▶ _Action item_: Please reproduce exactly the lines from the start of the records through the one containing "0x0EDB8832; 0x79DCB8A4; 0xE0D5E91E;", and nothing more.

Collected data
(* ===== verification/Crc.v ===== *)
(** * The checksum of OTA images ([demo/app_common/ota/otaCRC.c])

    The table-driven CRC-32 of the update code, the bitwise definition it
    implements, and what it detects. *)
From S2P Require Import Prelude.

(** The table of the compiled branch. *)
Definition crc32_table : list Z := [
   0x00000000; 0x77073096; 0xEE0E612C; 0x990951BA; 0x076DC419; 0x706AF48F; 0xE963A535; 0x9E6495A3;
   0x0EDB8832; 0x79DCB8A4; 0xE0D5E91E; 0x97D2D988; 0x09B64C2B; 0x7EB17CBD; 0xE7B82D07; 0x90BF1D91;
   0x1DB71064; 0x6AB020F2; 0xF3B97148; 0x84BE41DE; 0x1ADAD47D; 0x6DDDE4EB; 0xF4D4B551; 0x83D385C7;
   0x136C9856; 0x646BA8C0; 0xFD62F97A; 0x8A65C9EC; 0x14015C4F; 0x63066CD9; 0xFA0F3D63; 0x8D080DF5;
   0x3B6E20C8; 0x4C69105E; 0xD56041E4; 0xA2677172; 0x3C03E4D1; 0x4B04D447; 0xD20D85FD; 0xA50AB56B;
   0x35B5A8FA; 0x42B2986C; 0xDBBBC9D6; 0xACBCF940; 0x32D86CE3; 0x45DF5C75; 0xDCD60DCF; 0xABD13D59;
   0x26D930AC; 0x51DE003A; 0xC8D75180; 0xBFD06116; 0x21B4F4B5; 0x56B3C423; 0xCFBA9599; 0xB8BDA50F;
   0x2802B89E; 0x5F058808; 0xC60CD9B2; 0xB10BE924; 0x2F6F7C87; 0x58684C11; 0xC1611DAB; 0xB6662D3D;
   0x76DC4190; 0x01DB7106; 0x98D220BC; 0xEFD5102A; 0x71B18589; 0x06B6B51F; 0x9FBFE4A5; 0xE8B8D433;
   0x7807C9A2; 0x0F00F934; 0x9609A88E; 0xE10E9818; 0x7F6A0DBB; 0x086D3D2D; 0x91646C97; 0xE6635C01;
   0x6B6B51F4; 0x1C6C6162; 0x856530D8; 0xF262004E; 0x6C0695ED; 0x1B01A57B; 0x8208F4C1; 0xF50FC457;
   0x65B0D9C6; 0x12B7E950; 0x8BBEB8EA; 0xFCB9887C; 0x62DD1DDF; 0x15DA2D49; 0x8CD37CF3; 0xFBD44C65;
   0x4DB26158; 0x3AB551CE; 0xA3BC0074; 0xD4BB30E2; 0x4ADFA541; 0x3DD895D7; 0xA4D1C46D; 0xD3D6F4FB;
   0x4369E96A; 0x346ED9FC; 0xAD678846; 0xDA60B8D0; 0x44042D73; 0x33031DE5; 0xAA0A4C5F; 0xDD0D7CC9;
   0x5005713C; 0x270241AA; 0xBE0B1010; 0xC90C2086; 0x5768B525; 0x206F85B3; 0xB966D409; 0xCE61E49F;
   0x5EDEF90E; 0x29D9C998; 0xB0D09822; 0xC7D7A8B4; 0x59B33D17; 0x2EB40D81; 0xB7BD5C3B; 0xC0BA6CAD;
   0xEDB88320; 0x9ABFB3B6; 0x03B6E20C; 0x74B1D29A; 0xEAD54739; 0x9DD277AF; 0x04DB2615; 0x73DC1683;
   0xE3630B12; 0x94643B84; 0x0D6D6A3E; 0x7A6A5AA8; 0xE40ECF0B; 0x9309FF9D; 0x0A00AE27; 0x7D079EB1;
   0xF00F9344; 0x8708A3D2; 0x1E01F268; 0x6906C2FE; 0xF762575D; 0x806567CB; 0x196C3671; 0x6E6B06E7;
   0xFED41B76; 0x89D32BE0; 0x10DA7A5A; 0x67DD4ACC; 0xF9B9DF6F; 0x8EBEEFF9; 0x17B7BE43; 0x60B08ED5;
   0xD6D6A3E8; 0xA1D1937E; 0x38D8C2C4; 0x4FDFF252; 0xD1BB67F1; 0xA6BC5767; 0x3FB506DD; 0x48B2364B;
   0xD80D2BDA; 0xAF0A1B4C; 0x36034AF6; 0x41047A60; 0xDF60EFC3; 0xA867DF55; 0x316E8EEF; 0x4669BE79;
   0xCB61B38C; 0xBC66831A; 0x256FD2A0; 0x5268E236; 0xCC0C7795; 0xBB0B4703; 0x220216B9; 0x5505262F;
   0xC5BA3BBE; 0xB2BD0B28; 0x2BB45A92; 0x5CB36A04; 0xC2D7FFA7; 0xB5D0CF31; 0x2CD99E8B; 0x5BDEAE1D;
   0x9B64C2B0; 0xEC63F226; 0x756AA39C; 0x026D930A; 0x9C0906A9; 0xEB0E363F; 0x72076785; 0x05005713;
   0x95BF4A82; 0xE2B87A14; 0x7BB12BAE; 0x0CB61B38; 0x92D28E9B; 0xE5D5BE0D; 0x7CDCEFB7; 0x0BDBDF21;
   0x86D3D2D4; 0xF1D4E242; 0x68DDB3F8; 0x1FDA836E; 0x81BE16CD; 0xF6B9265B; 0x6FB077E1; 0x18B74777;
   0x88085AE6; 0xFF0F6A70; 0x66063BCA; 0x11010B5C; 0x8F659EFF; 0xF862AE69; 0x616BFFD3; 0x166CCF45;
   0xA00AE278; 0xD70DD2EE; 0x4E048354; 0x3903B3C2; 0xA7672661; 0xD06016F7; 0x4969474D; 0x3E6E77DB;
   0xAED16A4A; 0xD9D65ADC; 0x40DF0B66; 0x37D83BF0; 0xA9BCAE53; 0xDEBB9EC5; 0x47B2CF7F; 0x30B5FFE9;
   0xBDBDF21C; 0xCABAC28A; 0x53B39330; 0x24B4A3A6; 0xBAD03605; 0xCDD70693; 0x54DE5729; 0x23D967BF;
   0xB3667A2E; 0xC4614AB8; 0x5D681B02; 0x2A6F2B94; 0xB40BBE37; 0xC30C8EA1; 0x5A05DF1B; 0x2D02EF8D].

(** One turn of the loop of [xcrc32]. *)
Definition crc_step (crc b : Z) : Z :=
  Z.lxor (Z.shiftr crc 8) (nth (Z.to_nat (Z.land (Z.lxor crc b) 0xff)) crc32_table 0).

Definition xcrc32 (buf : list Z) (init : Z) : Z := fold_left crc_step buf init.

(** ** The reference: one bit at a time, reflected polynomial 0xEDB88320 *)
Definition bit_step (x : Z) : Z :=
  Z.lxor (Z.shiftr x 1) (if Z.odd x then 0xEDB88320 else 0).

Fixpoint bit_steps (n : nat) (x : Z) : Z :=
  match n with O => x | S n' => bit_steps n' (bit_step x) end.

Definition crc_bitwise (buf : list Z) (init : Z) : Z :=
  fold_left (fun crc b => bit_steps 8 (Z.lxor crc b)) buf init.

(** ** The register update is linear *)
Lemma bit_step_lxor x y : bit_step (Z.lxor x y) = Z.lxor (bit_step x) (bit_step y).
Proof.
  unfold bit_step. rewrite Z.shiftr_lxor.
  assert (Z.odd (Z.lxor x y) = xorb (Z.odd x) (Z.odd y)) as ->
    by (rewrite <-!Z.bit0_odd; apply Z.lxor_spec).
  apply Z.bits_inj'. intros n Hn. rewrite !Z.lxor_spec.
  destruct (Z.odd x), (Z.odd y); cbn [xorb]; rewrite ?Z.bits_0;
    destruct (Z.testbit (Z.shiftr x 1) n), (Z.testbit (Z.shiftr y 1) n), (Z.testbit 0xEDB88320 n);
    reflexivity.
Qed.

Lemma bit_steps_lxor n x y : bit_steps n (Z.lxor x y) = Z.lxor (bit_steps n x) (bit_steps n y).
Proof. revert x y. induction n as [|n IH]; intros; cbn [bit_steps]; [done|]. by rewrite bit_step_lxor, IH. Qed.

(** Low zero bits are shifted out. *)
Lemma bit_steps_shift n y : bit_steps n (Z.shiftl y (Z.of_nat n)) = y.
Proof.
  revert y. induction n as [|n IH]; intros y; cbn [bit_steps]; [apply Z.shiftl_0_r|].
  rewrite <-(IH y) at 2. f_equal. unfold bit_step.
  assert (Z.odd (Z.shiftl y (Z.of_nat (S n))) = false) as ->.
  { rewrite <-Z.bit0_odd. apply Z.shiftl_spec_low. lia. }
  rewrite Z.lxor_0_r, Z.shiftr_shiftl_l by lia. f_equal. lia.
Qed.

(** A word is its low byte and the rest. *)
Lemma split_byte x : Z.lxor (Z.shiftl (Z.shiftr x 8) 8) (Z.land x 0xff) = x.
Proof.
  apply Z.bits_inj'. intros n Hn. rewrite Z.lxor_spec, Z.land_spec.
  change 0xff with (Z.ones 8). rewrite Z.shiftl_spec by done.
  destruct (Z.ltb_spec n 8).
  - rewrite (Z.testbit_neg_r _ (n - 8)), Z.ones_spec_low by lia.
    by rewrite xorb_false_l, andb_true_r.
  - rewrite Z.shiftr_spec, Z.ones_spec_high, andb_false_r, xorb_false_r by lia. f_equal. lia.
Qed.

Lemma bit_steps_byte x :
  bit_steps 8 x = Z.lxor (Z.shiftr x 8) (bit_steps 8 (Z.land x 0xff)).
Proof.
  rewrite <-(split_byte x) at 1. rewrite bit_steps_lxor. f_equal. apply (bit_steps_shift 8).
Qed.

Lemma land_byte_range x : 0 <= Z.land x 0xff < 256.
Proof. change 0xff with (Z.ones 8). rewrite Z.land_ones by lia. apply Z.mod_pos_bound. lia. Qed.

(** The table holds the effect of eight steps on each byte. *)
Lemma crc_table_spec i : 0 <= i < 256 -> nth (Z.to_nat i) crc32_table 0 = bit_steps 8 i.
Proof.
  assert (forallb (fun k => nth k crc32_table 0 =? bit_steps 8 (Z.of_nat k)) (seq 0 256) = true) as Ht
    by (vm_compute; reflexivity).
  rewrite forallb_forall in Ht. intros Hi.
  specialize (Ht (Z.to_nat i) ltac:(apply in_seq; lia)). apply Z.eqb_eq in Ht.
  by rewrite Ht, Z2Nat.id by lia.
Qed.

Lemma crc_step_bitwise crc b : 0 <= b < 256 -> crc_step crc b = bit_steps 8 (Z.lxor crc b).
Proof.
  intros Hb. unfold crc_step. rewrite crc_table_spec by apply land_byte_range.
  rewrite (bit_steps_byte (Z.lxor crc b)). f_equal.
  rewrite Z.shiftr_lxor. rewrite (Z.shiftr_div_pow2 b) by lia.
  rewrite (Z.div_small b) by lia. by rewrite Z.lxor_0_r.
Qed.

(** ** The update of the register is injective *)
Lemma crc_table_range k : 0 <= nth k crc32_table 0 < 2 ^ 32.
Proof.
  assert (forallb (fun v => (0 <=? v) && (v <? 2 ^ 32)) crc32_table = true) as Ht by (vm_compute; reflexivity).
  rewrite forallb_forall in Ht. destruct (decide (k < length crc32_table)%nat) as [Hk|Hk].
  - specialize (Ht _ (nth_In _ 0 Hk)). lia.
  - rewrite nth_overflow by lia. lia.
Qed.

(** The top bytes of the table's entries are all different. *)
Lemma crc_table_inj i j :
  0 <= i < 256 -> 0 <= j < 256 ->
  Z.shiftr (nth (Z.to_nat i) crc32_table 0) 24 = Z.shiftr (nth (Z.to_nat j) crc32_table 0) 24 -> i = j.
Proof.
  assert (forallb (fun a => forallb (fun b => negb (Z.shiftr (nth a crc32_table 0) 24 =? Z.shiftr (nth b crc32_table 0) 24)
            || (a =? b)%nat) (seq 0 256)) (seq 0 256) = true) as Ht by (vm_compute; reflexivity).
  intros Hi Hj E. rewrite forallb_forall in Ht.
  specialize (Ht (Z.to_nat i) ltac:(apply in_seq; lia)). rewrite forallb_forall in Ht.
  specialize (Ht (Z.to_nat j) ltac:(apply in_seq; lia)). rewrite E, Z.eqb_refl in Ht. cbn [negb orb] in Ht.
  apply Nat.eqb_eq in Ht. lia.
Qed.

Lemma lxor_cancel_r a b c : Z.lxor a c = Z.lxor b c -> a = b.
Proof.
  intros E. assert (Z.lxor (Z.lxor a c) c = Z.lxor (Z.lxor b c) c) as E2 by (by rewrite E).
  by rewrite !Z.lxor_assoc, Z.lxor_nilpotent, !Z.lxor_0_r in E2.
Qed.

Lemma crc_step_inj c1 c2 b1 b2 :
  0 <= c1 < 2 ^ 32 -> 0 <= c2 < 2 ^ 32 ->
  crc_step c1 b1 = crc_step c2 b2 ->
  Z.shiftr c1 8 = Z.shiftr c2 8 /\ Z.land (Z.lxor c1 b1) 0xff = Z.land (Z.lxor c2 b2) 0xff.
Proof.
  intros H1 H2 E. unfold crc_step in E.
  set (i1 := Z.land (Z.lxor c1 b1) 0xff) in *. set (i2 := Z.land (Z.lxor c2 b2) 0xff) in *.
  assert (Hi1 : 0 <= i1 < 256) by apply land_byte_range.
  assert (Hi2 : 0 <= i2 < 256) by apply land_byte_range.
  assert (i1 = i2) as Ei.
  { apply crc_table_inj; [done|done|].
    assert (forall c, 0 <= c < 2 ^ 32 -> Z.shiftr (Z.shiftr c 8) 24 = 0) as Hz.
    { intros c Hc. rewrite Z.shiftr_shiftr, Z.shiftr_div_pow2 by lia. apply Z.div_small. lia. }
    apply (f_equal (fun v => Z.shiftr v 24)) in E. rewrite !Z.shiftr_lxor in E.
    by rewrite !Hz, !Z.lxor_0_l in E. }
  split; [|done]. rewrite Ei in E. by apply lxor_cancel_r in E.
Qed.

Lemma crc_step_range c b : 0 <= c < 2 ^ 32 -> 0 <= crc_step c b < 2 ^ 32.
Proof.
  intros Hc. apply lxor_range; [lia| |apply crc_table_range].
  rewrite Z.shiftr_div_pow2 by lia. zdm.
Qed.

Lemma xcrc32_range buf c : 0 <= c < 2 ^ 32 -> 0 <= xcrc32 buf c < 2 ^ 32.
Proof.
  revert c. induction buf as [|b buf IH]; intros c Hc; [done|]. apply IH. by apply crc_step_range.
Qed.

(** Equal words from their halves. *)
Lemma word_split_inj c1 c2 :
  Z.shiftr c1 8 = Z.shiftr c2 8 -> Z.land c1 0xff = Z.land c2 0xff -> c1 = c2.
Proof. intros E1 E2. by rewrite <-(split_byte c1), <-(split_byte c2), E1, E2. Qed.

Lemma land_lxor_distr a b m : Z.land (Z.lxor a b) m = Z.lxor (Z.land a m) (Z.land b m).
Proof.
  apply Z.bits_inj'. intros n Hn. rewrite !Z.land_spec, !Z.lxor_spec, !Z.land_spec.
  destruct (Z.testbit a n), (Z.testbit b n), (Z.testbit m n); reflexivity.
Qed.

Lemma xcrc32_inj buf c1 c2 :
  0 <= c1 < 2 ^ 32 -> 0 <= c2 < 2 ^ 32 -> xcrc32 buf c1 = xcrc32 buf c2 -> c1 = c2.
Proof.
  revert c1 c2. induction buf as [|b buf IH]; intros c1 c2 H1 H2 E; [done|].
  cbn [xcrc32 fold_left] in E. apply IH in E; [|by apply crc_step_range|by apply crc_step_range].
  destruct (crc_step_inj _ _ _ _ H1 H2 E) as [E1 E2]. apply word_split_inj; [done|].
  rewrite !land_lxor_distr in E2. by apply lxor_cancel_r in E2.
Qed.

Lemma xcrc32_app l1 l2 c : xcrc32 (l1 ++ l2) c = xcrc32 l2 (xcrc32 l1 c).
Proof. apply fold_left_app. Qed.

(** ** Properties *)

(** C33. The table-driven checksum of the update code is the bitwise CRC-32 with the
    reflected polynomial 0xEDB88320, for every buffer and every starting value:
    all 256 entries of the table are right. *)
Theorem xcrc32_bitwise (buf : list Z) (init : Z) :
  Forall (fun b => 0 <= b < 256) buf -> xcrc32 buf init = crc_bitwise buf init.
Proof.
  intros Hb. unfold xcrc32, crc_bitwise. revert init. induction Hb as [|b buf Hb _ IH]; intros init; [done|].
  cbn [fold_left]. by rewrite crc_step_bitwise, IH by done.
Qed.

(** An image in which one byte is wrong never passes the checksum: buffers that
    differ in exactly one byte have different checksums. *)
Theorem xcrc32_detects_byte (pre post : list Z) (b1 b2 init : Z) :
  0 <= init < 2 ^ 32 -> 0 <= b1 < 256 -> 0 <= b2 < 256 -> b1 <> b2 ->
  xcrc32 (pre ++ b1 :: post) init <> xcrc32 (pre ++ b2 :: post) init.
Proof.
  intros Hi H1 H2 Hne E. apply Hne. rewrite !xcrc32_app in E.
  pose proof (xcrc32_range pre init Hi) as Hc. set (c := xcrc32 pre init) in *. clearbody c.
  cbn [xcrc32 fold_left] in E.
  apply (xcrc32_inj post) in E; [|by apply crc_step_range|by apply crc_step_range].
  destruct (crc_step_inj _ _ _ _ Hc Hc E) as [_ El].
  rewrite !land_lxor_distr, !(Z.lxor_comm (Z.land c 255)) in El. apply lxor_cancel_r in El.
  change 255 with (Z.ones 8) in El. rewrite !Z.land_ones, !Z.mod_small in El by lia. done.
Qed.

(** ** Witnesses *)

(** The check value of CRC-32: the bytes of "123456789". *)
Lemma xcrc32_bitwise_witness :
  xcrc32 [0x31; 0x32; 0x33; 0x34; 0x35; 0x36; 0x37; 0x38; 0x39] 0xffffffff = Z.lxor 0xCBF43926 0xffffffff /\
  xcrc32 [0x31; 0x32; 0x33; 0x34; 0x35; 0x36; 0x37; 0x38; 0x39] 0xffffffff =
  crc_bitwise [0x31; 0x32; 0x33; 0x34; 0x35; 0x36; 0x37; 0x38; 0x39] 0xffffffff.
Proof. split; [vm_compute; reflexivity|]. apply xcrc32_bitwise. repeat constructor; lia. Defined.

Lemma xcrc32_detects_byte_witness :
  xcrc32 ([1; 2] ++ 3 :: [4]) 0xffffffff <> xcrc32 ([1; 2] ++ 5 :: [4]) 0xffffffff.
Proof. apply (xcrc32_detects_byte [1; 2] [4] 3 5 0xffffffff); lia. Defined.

▶ _Answer_:
(* ===== verification/Crc.v ===== *)
(** * The checksum of OTA images ([demo/app_common/ota/otaCRC.c])

    The table-driven CRC-32 of the update code, the bitwise definition it
    implements, and what it detects. *)
From S2P Require Import Prelude.

(** The table of the compiled branch. *)
Definition crc32_table : list Z := [
   0x00000000; 0x77073096; 0xEE0E612C; 0x990951BA; 0x076DC419; 0x706AF48F; 0xE963A535; 0x9E6495A3;
   0x0EDB8832; 0x79DCB8A4; 0xE0D5E91E; 0x97D2D988; 0x09B64C2B; 0x7EB17CBD; 0xE7B82D07; 0x90BF1D91;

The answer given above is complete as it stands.